---- Entries supplied
Definition g (m : list Z) (sigma : list nat) (v : list Z) (a b c d e : nat) : list Z :=
  let se := sigma !!! e in let se1 := sigma !!! (e + 1)%nat in
  let v := <[a := wrapping_add 32 (wrapping_add 32 (v !!! a) (Z.lxor (m !!! se) (CST !!! se1))) (v !!! b)]> v in
  let v := <[d := rotate_right (Z.lxor (v !!! d) (v !!! a)) 16]> v in
  let v := <[c := wrapping_add 32 (v !!! c) (v !!! d)]> v in
  let v := <[b := rotate_right (Z.lxor (v !!! b) (v !!! c)) 12]> v in
  let v := <[a := wrapping_add 32 (wrapping_add 32 (v !!! a) (Z.lxor (m !!! se1) (CST !!! se))) (v !!! b)]> v in
  let v := <[d := rotate_right (Z.lxor (v !!! d) (v !!! a)) 8]> v in
  let v := <[c := wrapping_add 32 (v !!! c) (v !!! d)]> v in
  <[b := rotate_right (Z.lxor (v !!! b) (v !!! c)) 7]> v.

Definition round (m : list Z) (v : list Z) (sigma : list nat) : list Z :=
  (let g := g m sigma in
  let v := g v 0 4 8 12 0 in
  let v := g v 1 5 9 13 2 in
  let v := g v 2 6 10 14 4 in
  let v := g v 3 7 11 15 6 in
  let v := g v 3 4 9 14 14 in
  let v := g v 2 7 8 13 12 in
  let v := g v 0 5 10 15 8 in
  g v 1 6 11 12 10)%nat.

Definition compress (st : State) (block : bytes) : State :=
  let m := map (λ i, from_be_bytes (slice block (4 * i) 4)) (seq 0 16) in
  let v := h st ++ zip_with Z.lxor (s st) (take 4 CST) ++ take 4 (drop 4 CST) in
  let x i t := alter (Z.lxor t) i in
  let v := if nullt st then v
           else x 15%nat (t st).2 (x 14%nat (t st).2 (x 13%nat (t st).1 (x 12%nat (t st).1 v))) in
  let v := foldl (round m) v SIGMA in
  let h := zip_with Z.lxor (zip_with Z.lxor (h st) (take 8 v)) (drop 8 v) in
  let h := zip_with Z.lxor h (s st ++ s st) in
  mkState h (s st) (t st) (buflen st) (nullt st) (buf st).

Definition set_t0 (st : State) (t0 : Z) : State :=
  mkState (h st) (s st) (t0, (t st).2) (buflen st) (nullt st) (buf st).
Definition set_nullt (st : State) : State :=
  mkState (h st) (s st) (t st) (buflen st) true (buf st).
Definition set_buf (st : State) (b : bytes) : State :=
  mkState (h st) (s st) (t st) (buflen st) (nullt st) b.
Definition set_buflen (st : State) (n : nat) : State :=
  mkState (h st) (s st) (t st) n (nullt st) (buf st).

Definition count_block (st : State) : State :=
  let t0 := wrapping_add 32 (t st).1 512 in
  let t1 := if t0 =? 0 then wrapping_add 32 (t st).2 1 else (t st).2 in
  mkState (h st) (s st) (t0, t1) (buflen st) (nullt st) (buf st).

(** [buf[left..left + n].copy_from_slice(&data[..n])] *)
Definition copy_in (b : bytes) (left n : nat) (data : bytes) : option bytes :=
  if (length data <? n)%nat || (length b <? left + n)%nat then None
  else Some (take left b ++ take n data ++ drop (left + n) b).

(** [while bits >= 512]; each round takes 512 bits, [fuel] bounds their number. *)
Fixpoint update_loop (fuel : nat) (st : State) (data : bytes) (bits : nat) : option (State * bytes * nat) :=
  match fuel with
  | O => Some (st, data, bits)
  | S fuel =>
      if (512 <=? bits)%nat then
        if (length data <? 64)%nat then None
        else update_loop fuel (compress (count_block st) (take 64 data)) (drop 64 data) (bits - 512)
      else Some (st, data, bits)
  end.

Definition update_tail (st : State) (data : bytes) (bits left : nat) : option State :=
  '(st, data, bits) ← update_loop (bits / 512) st data bits;
  if (0 <? bits)%nat then
    b ← copy_in (buf st) left (bits / 8) data;
    Some (set_buflen (set_buf st b) (left * 8 + bits))
  else Some (set_buflen st 0).

Definition update (st : State) (data : bytes) (bits : nat) : option State :=
  let left := (buflen st / 8)%nat in
  let fill := (64 - left)%nat in
  if negb (left =? 0)%nat && (fill <=? (bits / 8) mod 64)%nat then
    b ← copy_in (buf st) left fill data;
    let st := count_block (set_buf st b) in
    let st := compress st (buf st) in
    update_tail st (drop fill data) (bits - fill * 8) 0
  else update_tail st data bits left.

Definition finalize (st : State) : option Hash :=
  let bl := buflen st in
  let lo := wrapping_add 32 (t st).1 (Z.of_nat bl) in
  let hi := if lo <? Z.of_nat bl then wrapping_add 32 (t st).2 1 else (t st).2 in
  let msglen := to_be_bytes 4 hi ++ to_be_bytes 4 lo in
  let sub st n := set_t0 st (wrapping_sub 32 (t st).1 (Z.of_nat n)) in
  st ←
    (if (bl =? 440)%nat then update (sub st 8%nat) [0x81] 8
     else
       st ←
         (if (bl <? 440)%nat then
            let st := if (bl =? 0)%nat then set_nullt st else st in
            update (sub st (440 - bl)%nat) PADDING (440 - bl)
          else
            st ← update (sub st (512 - bl)%nat) PADDING (512 - bl);
            st ← update (sub st 440%nat) (drop 1 PADDING) 440;
            Some (set_nullt st));
       st ← update st [0x01] 8;
       Some (sub st 8%nat));
  st ← update (sub st 64%nat) msglen 64;
  Some (concat (map (to_be_bytes 4) (h st))).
--------
**What the task asks:** Only the last part of the entries above is needed: please copy the line with "st data bits;" and each line after it exactly.

**Result for this task:**
  '(st, data, bits) ← update_loop (bits / 512) st data bits;
  if (0 <? bits)%nat then
    b ← copy_in (buf st) left (bits / 8) data;
    Some (set_buflen (set_buf st b) (left * 8 + bits))
  else Some (set_buflen st 0).

Definition update (st : State) (data : bytes) (bits : nat) : option State :=
  let left := (buflen st / 8)%nat in
  let fill := (64 - left)%nat in
  if negb (left =? 0)%nat && (fill <=? (bits / 8) mod 64)%nat then
    b ← copy_in (buf st) left fill data;
    let st := count_block (set_buf st b) in
    let st := compress st (buf st) in
    update_tail st (drop fill data) (bits - fill * 8) 0
  else update_tail st data bits left.

Definition finalize (st : State) : option Hash :=
  let bl := buflen st in
  let lo := wrapping_add 32 (t st).1 (Z.of_nat bl) in
  let hi := if lo <? Z.of_nat bl then wrapping_add 32 (t st).2 1 else (t st).2 in
  let msglen := to_be_bytes 4 hi ++ to_be_bytes 4 lo in
  let sub st n := set_t0 st (wrapping_sub 32 (t st).1 (Z.of_nat n)) in
  st ←
    (if (bl =? 440)%nat then update (sub st 8%nat) [0x81] 8
     else
       st ←
         (if (bl <? 440)%nat then
            let st := if (bl =? 0)%nat then set_nullt st else st in
            update (sub st (440 - bl)%nat) PADDING (440 - bl)
          else
            st ← update (sub st (512 - bl)%nat) PADDING (512 - bl);
            st ← update (sub st 440%nat) (drop 1 PADDING) 440;
            Some (set_nullt st));
       st ← update st [0x01] 8;
       Some (sub st 8%nat));
  st ← update (sub st 64%nat) msglen 64;
  Some (concat (map (to_be_bytes 4) (h st))).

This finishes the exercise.